Hawaii Shield Law Resuscitated

HONOLULU (CN) – Hawaii’s House Judiciary Committee endorsed a bill to protect journalists from having to disclose sources or unpublished information to anyone, including the legislative, executive and judicial branches.
     The state House on Monday sent HB 295 to the floor by a 13-0 vote.
     The protections would apply to any “journalist or newscaster presently or previously employed by or otherwise professionally associated with any newspaper or magazine or any digital version thereof operated by the same organization, news agency, press association, wire service, or radio or television transmission station or network.”
     The unanimous vote of the committee encouraged journalists’ and publishers’ hopes that the bill will resurrect the state’s original shield law.
     Signed into law in 2008, Hawaii’s shield law received a 2-year extension in 2011 but failed to win re-approval in 2013 due to disagreements on who could claim the privilege. That year, Hawaii’s attorney general and the Senate Judiciary Committee’s then-chairman Clayton Hee opposed the bill. Hee showed the famous 1948 photo of Harry Truman holding a copy of The Chicago Tribune bearing the incorrect headline “Dewey Defeats Truman” to justify limited protections for journalists, particularly to their nontraditional counterparts.
     Lawmakers tried to revive the law in 2014, but quarrels over excluding nontraditional journalists and reporters for free online news sites and free papers, such as the Hawaii Reporter and Honolulu Weekly, killed the bill. Under the original law, nontraditional journalists included bloggers and documentary filmmakers.
     The watered-down version of the shield law did not sit well with many reporters, publishers, professors and some lawmakers.
     The Student Press Law Center lauded Hawaii’s original shield law as one of America’s best. Of the 40 states with shield laws, Hawaii’s is considered one of the strongest because it also protects online bloggers.
     Hawaiian filmmaker Keoni Alvarez used the state’s 2008 shield law in a civil case in which he was subpoenaed for footage. Alvarez, who was a third party in the lawsuit, invoked reporter’s privilege and refused to give the plaintiff his unpublished footage.
     Friday last week, Attorney General David Louie again expressed reservation about protecting nontraditional journalists.
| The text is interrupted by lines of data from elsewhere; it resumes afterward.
(* ===== verification/FloatTheory.v ===== *)
(** * Floating point numbers as bytes: theorems

    Rounding gives valid numbers; a valid number is read back from its bits; a [double] that
    passes the test of [write_compact_float] is read back from its four bytes. *)
From S2P Require Import Prelude CLib BinaryFloat.
From Stdlib Require Import SpecFloat.
#[local] Open Scope Z_scope.

(** ** Rounding gives valid numbers *)

Lemma digits_log2 p : Zpos (digits2_pos p) = Z.log2 (Zpos p) + 1.
Proof.
  induction p as [p IH|p IH|]; [| |done]; cbn [digits2_pos]; rewrite Pos2Z.inj_succ, IH.
  - by rewrite (Pos2Z.inj_xI p), Z.log2_succ_double by lia.
  - rewrite (Pos2Z.inj_xO p), Z.log2_double by lia. lia.
Qed.

Lemma Zdigits_log2 z : 0 < z -> Zdigits2 z = Z.log2 z + 1.
Proof. destruct z as [|p|p]; [lia|intros _; apply digits_log2|lia]. Qed.

Lemma shr_1_half r : 0 <= shr_m r -> shr_m (shr_1 r) = shr_m r / 2.
Proof.
  destruct r as [m r s]. cbn. destruct m as [|[p|p|]|p]; intros Hm; cbn; try lia; try done.
  - rewrite (Pos2Z.inj_xI p). by replace (2 * Zpos p + 1) with (1 + Zpos p * 2) by lia; rewrite Z.div_add by lia.
  - rewrite (Pos2Z.inj_xO p), Z.mul_comm. by rewrite Z.div_mul.
Qed.

Lemma shr_iter p r : 0 <= shr_m r -> shr_m (iter_pos shr_1 p r) = shr_m r / 2 ^ Zpos p.
Proof.
  revert r. induction p as [p IH|p IH|]; intros r Hr; cbn [iter_pos]; [| |by rewrite Z.pow_1_r, shr_1_half];
    assert (0 < 2 ^ Zpos p) as Hp by (apply Z.pow_pos_nonneg; lia);
    assert (forall x, 0 <= shr_m x -> 0 <= shr_m (iter_pos shr_1 p x)) as Hpos by (intros x Hx; rewrite IH by done; by apply Z.div_pos).
  - assert (0 <= shr_m (shr_1 r)) by (rewrite shr_1_half by done; by apply Z.div_pos).
    rewrite !IH by auto. rewrite shr_1_half by done. rewrite !Z.div_div by lia. f_equal.
    rewrite (Pos2Z.inj_xI p), Z.pow_add_r, Z.pow_1_r by lia. replace (2 * Zpos p) with (Zpos p + Zpos p) by lia. rewrite Z.pow_add_r by lia. ring.
  - rewrite !IH by auto. rewrite Z.div_div by lia. f_equal. rewrite (Pos2Z.inj_xO p). replace (2 * Zpos p) with (Zpos p + Zpos p) by lia. by rewrite Z.pow_add_r.
Qed.

Section valid.
  Context (prec emax : Z) (Hprec : 1 < prec) (Hemax : prec < emax).

Abbreviation fexp := (fexp prec emax).

(** After a shift to the canonical exponent. *)
Lemma shr_fexp_spec m e l m' e' :
  0 < m -> shr_fexp prec emax m e l = (m', e') ->
  e' = Z.max e (fexp (Zdigits2 m + e)) /\ shr_m m' = m / 2 ^ (e' - e).
Proof.
  intros Hm. unfold shr_fexp, shr. assert (shr_m (shr_record_of_loc m l) = m) as Hl by (by destruct l as [|[]]).
  destruct (fexp (Zdigits2 m + e) - e) as [|p|p] eqn:Hs; intros [= <- <-].
  - split; [lia|]. by rewrite Hl, Z.sub_diag, Z.div_1_r.
  - split; [lia|]. rewrite shr_iter, Hl by lia. f_equal. f_equal. lia.
  - split; [lia|]. by rewrite Hl, Z.sub_diag, Z.div_1_r.
Qed.

(** A mantissa and an exponent are canonical. *)
Definition canonical (m e : Z) : Prop := fexp (Zdigits2 m + e) = e.

Lemma log2_div m k : 0 <= k <= Z.log2 m -> 0 < m -> Z.log2 (m / 2 ^ k) = Z.log2 m - k /\ 0 < m / 2 ^ k.
Proof.
  intros Hk Hm. assert (0 < 2 ^ k) by (apply Z.pow_pos_nonneg; lia). rewrite <- Z.shiftr_div_pow2 by lia. split.
  - rewrite Z.log2_shiftr by lia. lia.
  - rewrite Z.shiftr_div_pow2 by lia. apply Z.div_str_pos. split; [lia|]. etransitivity; [apply Z.pow_le_mono_r; [lia|apply Hk]|]. by apply Z.log2_spec.
Qed.

(** Rounding up by one keeps the mantissa canonical, or carries into the next exponent. *)
Lemma round_nearest_even_cases m l : round_nearest_even m l = m \/ round_nearest_even m l = m + 1.
Proof. destruct l as [|[]]; cbn; auto. destruct (Z.even m); auto. Qed.

Lemma log2_succ_cases m : 0 < m -> Z.log2 (m + 1) = Z.log2 m \/ m + 1 = 2 ^ (Z.log2 m + 1).
Proof.
  intros Hm. destruct (Z.log2_spec m Hm) as [Hlo Hhi]. unfold Z.succ in Hhi. destruct (decide (m + 1 = 2 ^ (Z.log2 m + 1))) as [|Hne]; [by right|].
  left. apply Z.log2_unique; [by apply Z.log2_nonneg|]. unfold Z.succ. lia.
Qed.

(** Rounding the mantissa [m] at the canonical exponent [e]. *)
Lemma renormalize_canonical m e l m1 e1 :
  0 <= m -> (0 < m -> canonical m e) -> (m = 0 -> e = emin prec emax) ->
  shr_fexp prec emax (round_nearest_even m l) e loc_Exact = (m1, e1) -> shr_m m1 = 0 \/ (0 < shr_m m1 /\ canonical (shr_m m1) e1).
Proof.
  intros Hm Hc Hz Hs. set (m2 := round_nearest_even m l) in *.
  assert (m2 = m \/ m2 = m + 1) as Hm2 by apply round_nearest_even_cases.
  destruct (decide (m2 = 0)) as [H0|H0].
  { left. rewrite H0 in Hs. unfold shr_fexp, shr in Hs. destruct (_ - e) as [|p|p]; injection Hs as <- _; [done| |done].
    by rewrite shr_iter, Z.div_0_l by (done || (apply Z.pow_nonzero; lia)). }
  right. apply shr_fexp_spec in Hs as [He1 Hm1]; [|lia]. unfold canonical in *. rewrite Zdigits_log2 in He1 by lia.
  assert (fexp (Z.log2 m2 + 1 + e) = e -> 0 < shr_m m1 /\ fexp (Zdigits2 (shr_m m1) + e1) = e1) as Hsame.
  { intros Hf. rewrite Hf, Z.max_id in He1. subst e1. rewrite Hm1, Z.sub_diag, Z.div_1_r. split; [lia|]. by rewrite Zdigits_log2 by lia. }
  destruct (decide (m = 0)) as [Hm0|Hm0].
  { apply Hsame. destruct Hm2 as [Hm2|Hm2]; [lia|]. rewrite Hm2, Hm0, (Hz Hm0). unfold SpecFloat.fexp. change (Z.log2 (0 + 1)) with 0. lia. }
  rewrite Zdigits_log2 in Hc by lia. specialize (Hc ltac:(lia)). destruct Hm2 as [Hm2|Hm2]; [apply Hsame; by rewrite Hm2|].
  destruct (log2_succ_cases m ltac:(lia)) as [Hl|Hl]; rewrite <- Hm2 in Hl; [apply Hsame; by rewrite Hl|].
  pose proof (Z.log2_nonneg m). assert (Z.log2 m2 = Z.log2 m + 1) as Hl2 by (rewrite Hl; apply Z.log2_pow2; lia).
  rewrite Hl2 in *. destruct (decide (fexp (Z.log2 m + 1 + 1 + e) = e)) as [Hf|Hf]; [by apply Hsame|].
  assert (fexp (Z.log2 m + 1 + 1 + e) = e + 1) as Hf1 by (unfold SpecFloat.fexp in *; lia).
  assert (e1 = e + 1) as -> by lia. replace (e + 1 - e) with 1 in Hm1 by lia.
  assert (shr_m m1 = 2 ^ Z.log2 m) as Heq by (rewrite Hm1, Hl, Z.pow_add_r, Z.div_mul by lia; done).
  assert (0 < 2 ^ Z.log2 m) by (apply Z.pow_pos_nonneg; lia). split; [lia|].
  rewrite Zdigits_log2, Heq, Z.log2_pow2 by lia. replace (Z.log2 m + 1 + (e + 1)) with (Z.log2 m + 1 + 1 + e) by lia. done.
Qed.

Lemma binary_round_aux_valid s m e l : 0 < m -> e <= fexp (Zdigits2 m + e) -> valid_binary prec emax (binary_round_aux prec emax s m e l) = true.
Proof.
  intros Hm He. unfold binary_round_aux. destruct (shr_fexp prec emax m e l) as [m1 e1] eqn:H1. apply shr_fexp_spec in H1 as [He1 Hm1]; [|done].
  rewrite Z.max_r in He1 by done. rewrite Zdigits_log2 in * by done. assert (0 < 2 ^ (e1 - e)) by (apply Z.pow_pos_nonneg; lia).
  destruct (shr_fexp prec emax (round_nearest_even (shr_m m1) (loc_of_shr_record m1)) e1 loc_Exact) as [m2 e2] eqn:H2.
  apply renormalize_canonical in H2.
  - destruct H2 as [->|[Hp Hc]]; [done|]. destruct (shr_m m2) as [|p|p] eqn:Hp2; [done| |lia]. destruct (e2 <=? emax - prec) eqn:Hb; [|done].
    cbn [valid_binary bounded]. unfold bounded, canonical_mantissa. rewrite Hb, andb_true_r. apply Z.eqb_eq. exact Hc.
  - rewrite Hm1. apply Z.div_pos; lia.
  - rewrite Hm1. intros Hpos. unfold canonical. rewrite Zdigits_log2 by done.
    destruct (decide (e1 - e <= Z.log2 m)) as [Hk|Hk]; [|rewrite Z.div_small in Hpos; [lia|split; [lia|]; apply Z.log2_lt_pow2; lia]].
    destruct (log2_div m (e1 - e)) as [-> _]; [lia|lia|]. rewrite He1 at 3. f_equal. lia.
  - rewrite Hm1. intros H0. apply Z.div_small_iff in H0; [|lia]. destruct H0 as [H0|H0]; [|lia].
    assert (Z.log2 m < e1 - e) by (apply Z.log2_lt_pow2; lia). unfold SpecFloat.fexp in *. lia.
Qed.

Lemma iter_xO p d : Zpos (Pos.iter xO p d) = Zpos p * 2 ^ Zpos d.
Proof. induction d as [|d IH] using Pos.peano_ind; [cbn; lia|]. rewrite Pos.iter_succ, Pos2Z.inj_succ, Z.pow_succ_r, (Pos2Z.inj_xO (Pos.iter _ _ _)), IH by lia. ring. Qed.

Lemma binary_round_valid s m e : valid_binary prec emax (binary_round prec emax s m e) = true.
Proof.
  unfold binary_round, shl_align. set (x := fexp _). destruct (x - e) as [|d|d] eqn:Hx.
  1-2: apply binary_round_aux_valid; [lia|]; cbn [Zdigits2]; fold x; lia.
  apply binary_round_aux_valid; [lia|]. rewrite Zdigits_log2, iter_xO, Z.log2_mul_pow2 by lia.
  unfold x at 2. rewrite digits_log2. apply Z.eq_le_incl. unfold x. rewrite digits_log2. f_equal. subst x. rewrite digits_log2 in Hx. lia.
Qed.

Lemma convert_valid x : valid_binary prec emax (convert prec emax x) = true.
Proof. destruct x; cbn [convert]; try done. apply binary_round_valid. Qed.
End valid.

(** ** Bits *)

Section bits.
  Context (prec emax w : Z) (Hprec : 1 < prec) (Hemax : prec < emax) (Hprecw : prec < w) (Hw : 2 ^ (w - prec) = 2 * emax).

Lemma width_split : 2 ^ (w - 1) = 2 ^ (w - prec) * 2 ^ (prec - 1).
Proof. rewrite <- Z.pow_add_r by lia. f_equal. lia. Qed.

(** The fields of a number and how they are read. *)
Definition fields (s : bool) (exponent mantissa : Z) : Z := sign_bit w s + exponent * 2 ^ (prec - 1) + mantissa.

Lemma fields_read s ex m :
  0 <= ex < 2 ^ (w - prec) -> 0 <= m < 2 ^ (prec - 1) ->
  (2 ^ (w - 1) <=? fields s ex m) = s /\ (fields s ex m / 2 ^ (prec - 1)) mod 2 ^ (w - prec) = ex /\ fields s ex m mod 2 ^ (prec - 1) = m /\
  0 <= fields s ex m < 2 ^ w.
Proof.
  intros Hex Hm. pose proof width_split as Hs. assert (2 ^ w = 2 * 2 ^ (w - 1)) as -> by (rewrite <- Z.pow_succ_r by lia; f_equal; lia).
  unfold fields, sign_bit. rewrite Hs. set (P := 2 ^ (prec - 1)) in *. set (E := 2 ^ (w - prec)) in *.
  assert (0 <= ex * P + m < E * P) as Hb by nia.
  assert (exists c, 0 <= c <= 1 /\ (if s then E * P else 0) = c * E * P /\ (s = true <-> c = 1)) as (c & Hc & -> & Hsc)
    by (destruct s; [exists 1|exists 0]; (split; [lia|]; split; [ring|]; done || lia)).
  replace (c * E * P + ex * P + m) with (m + (ex + c * E) * P) by ring.
  rewrite Z.div_add, Z.mod_add, (Z.div_small m), (Z.mod_small m), Z.add_0_l, Z.mod_add, Z.mod_small by lia. split_and!; try done; try nia.
  destruct s; [apply Z.leb_le|apply Z.leb_gt]; destruct Hsc as [H1 H2]; [specialize (H1 eq_refl); nia|].
  assert (c = 0) as -> by (destruct (decide (c = 1)) as [Hc1|]; [by specialize (H2 Hc1)|lia]). nia.
Qed.

(** The fields of a valid number. *)
Lemma float_bits_fields x :
  valid_binary prec emax x = true -> exists s ex m, float_bits prec emax w x = fields s ex m /\
    0 <= ex < 2 ^ (w - prec) /\ 0 <= m < 2 ^ (prec - 1) /\ float_of_bits prec emax w (fields s ex m) = x.
Proof.
  intros Hv. assert (1 <= 2 ^ (prec - 2)) as Hp2 by (apply (Z.pow_le_mono_r 2 0); lia).
  assert (2 ^ (prec - 1) = 2 * 2 ^ (prec - 2)) as Hp1 by (rewrite <- Z.pow_succ_r by lia; f_equal; lia).
  assert (forall s ex m, 0 <= ex < 2 ^ (w - prec) -> 0 <= m < 2 ^ (prec - 1) -> float_of_bits prec emax w (fields s ex m) = x ->
    float_bits prec emax w x = fields s ex m -> exists s ex m, float_bits prec emax w x = fields s ex m /\
    0 <= ex < 2 ^ (w - prec) /\ 0 <= m < 2 ^ (prec - 1) /\ float_of_bits prec emax w (fields s ex m) = x) as Hgo by (intros; eauto 10).
  assert (forall s ex m, 0 <= ex < 2 ^ (w - prec) -> 0 <= m < 2 ^ (prec - 1) -> float_of_bits prec emax w (fields s ex m) =
    if ex =? 0 then match m with Zpos m => S754_finite s m (emin prec emax) | _ => S754_zero s end
    else if ex =? 2 ^ (w - prec) - 1 then if m =? 0 then S754_infinity s else S754_nan
    else match m + 2 ^ (prec - 1) with Zpos m => S754_finite s m (ex + emin prec emax - 1) | _ => S754_nan end) as Hread.
  { intros s ex m Hex Hm. unfold float_of_bits. by destruct (fields_read s ex m Hex Hm) as (-> & -> & -> & _). }
  destruct x as [s|s| |s m e].
  - apply (Hgo s 0 0); [lia..|by rewrite Hread by lia|]. unfold float_bits, fields. lia.
  - apply (Hgo s (2 ^ (w - prec) - 1) 0); [lia..| |unfold float_bits, fields, top_exponent; lia].
    rewrite Hread by lia. by rewrite (proj2 (Z.eqb_neq _ _)), Z.eqb_refl by lia.
  - apply (Hgo false (2 ^ (w - prec) - 1) (2 ^ (prec - 2))); [lia..| |unfold float_bits, fields, top_exponent, sign_bit; lia].
    rewrite Hread by lia. by rewrite (proj2 (Z.eqb_neq _ 0)), Z.eqb_refl, (proj2 (Z.eqb_neq (2 ^ (prec - 2)) 0)) by lia.
  - cbn [valid_binary] in Hv. unfold bounded, canonical_mantissa in Hv. to_prop. rewrite digits_log2 in *.
    pose proof (Z.log2_spec (Zpos m) ltac:(lia)) as [Hlo Hhi]. unfold Z.succ in Hhi.
    destruct (decide (Zpos m < 2 ^ (prec - 1))) as [Hsub|Hsub].
    + assert (e = emin prec emax) as ->.
      { assert (Z.log2 (Zpos m) < prec - 1) by (apply Z.log2_lt_pow2; lia). unfold SpecFloat.fexp in *. lia. }
      apply (Hgo s 0 (Zpos m)); [lia..|by rewrite Hread by lia|unfold fields; unfold float_bits; rewrite (proj2 (Z.ltb_lt _ _)) by lia; lia].
    + assert (Z.log2 (Zpos m) + 1 <= prec /\ emin prec emax <= e) as [Hl He] by (unfold SpecFloat.fexp in *; lia).
      assert (2 ^ (Z.log2 (Zpos m) + 1) <= 2 * 2 ^ (prec - 1)) as Hmax.
      { rewrite <- Z.pow_succ_r by lia. apply Z.pow_le_mono_r; lia. }
      assert (e - emin prec emax + 1 <= 2 * emax - 2) as Hex by (unfold SpecFloat.emin in *; lia).
      apply (Hgo s (e - emin prec emax + 1) (Zpos m - 2 ^ (prec - 1))); [lia..| |unfold float_bits, fields; rewrite (proj2 (Z.ltb_ge _ _)) by lia; lia].
      rewrite Hread by lia. rewrite !(proj2 (Z.eqb_neq _ _)) by lia. replace (Zpos m - 2 ^ (prec - 1) + 2 ^ (prec - 1)) with (Zpos m) by lia.
      f_equal. lia.
Qed.

Lemma float_bits_read x :
  valid_binary prec emax x = true -> float_of_bits prec emax w (float_bits prec emax w x) = x /\ 0 <= float_bits prec emax w x < 2 ^ w.
Proof.
  intros Hv. destruct (float_bits_fields x Hv) as (s & ex & m & -> & Hex & Hm & Hx). split; [done|]. by apply fields_read.
Qed.
End bits.

Lemma bits32_read x : valid_binary 24 128 x = true -> of_bits32 (bits32 x) = x /\ 0 <= bits32 x < 2 ^ 32.
Proof. by apply float_bits_read. Qed.
Lemma bits64_read x : valid_binary 53 1024 x = true -> of_bits64 (bits64 x) = x /\ 0 <= bits64 x < 2 ^ 64.
Proof. by apply float_bits_read. Qed.

(** Numbers that compare equal are equal, but for the sign of zero and NaNs. *)
Lemma SFeqb_eq x y : SFeqb x y = true -> x = y \/ (exists s t, x = S754_zero s /\ y = S754_zero t).
Proof.
  unfold SFeqb, SFcompare. destruct x as [s|s| |s m e], y as [t|t| |t n f]; try (by destruct s); try (by destruct t); try done; eauto.
  - by destruct s, t; eauto.
  - destruct s, t; try done; (destruct (Z.compare_spec e f) as [->| |]; [|done..]);
      (destruct (Pos.compare_cont Eq m n) eqn:Hc; try done); apply Pos.compare_eq in Hc as ->; eauto.
Qed.

(** The test of [write_compact_float]: the number comes back from its four bytes. *)
Lemma compact_read x :
  SFeqb (from_float (to_float x)) x = true -> valid_binary 24 128 (to_float x) = true /\ from_float (of_bits32 (bits32 (to_float x))) = x.
Proof.
  intros Heq. assert (valid_binary 24 128 (to_float x) = true) as Hv by (by apply convert_valid). split; [done|].
  rewrite (proj1 (bits32_read _ Hv)). destruct (SFeqb_eq _ _ Heq) as [->|(s & t & H1 & ->)]; done.
Qed.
Louie said that the proposed protections are “far too broad, untested, and well beyond any statutory journalists’ shield enacted in any state.” He urged the House Judiciary Committee to amend the bill and tie the provision to the protection of confidential sources.
     The committee, headed by Rep. Karl Rhoads, made several amendments to clarify that the journalist, and not the source, holds the privilege, a stark difference from the attorney general’s proposition.
     While HB 295 does not specifically exclude reporters or publishers of free media outfits, it makes no direct reference to nontraditional journalists such as bloggers and filmmakers. It focuses on the qualifications of recipients of the privilege, including their professional association and the nature of their work duties.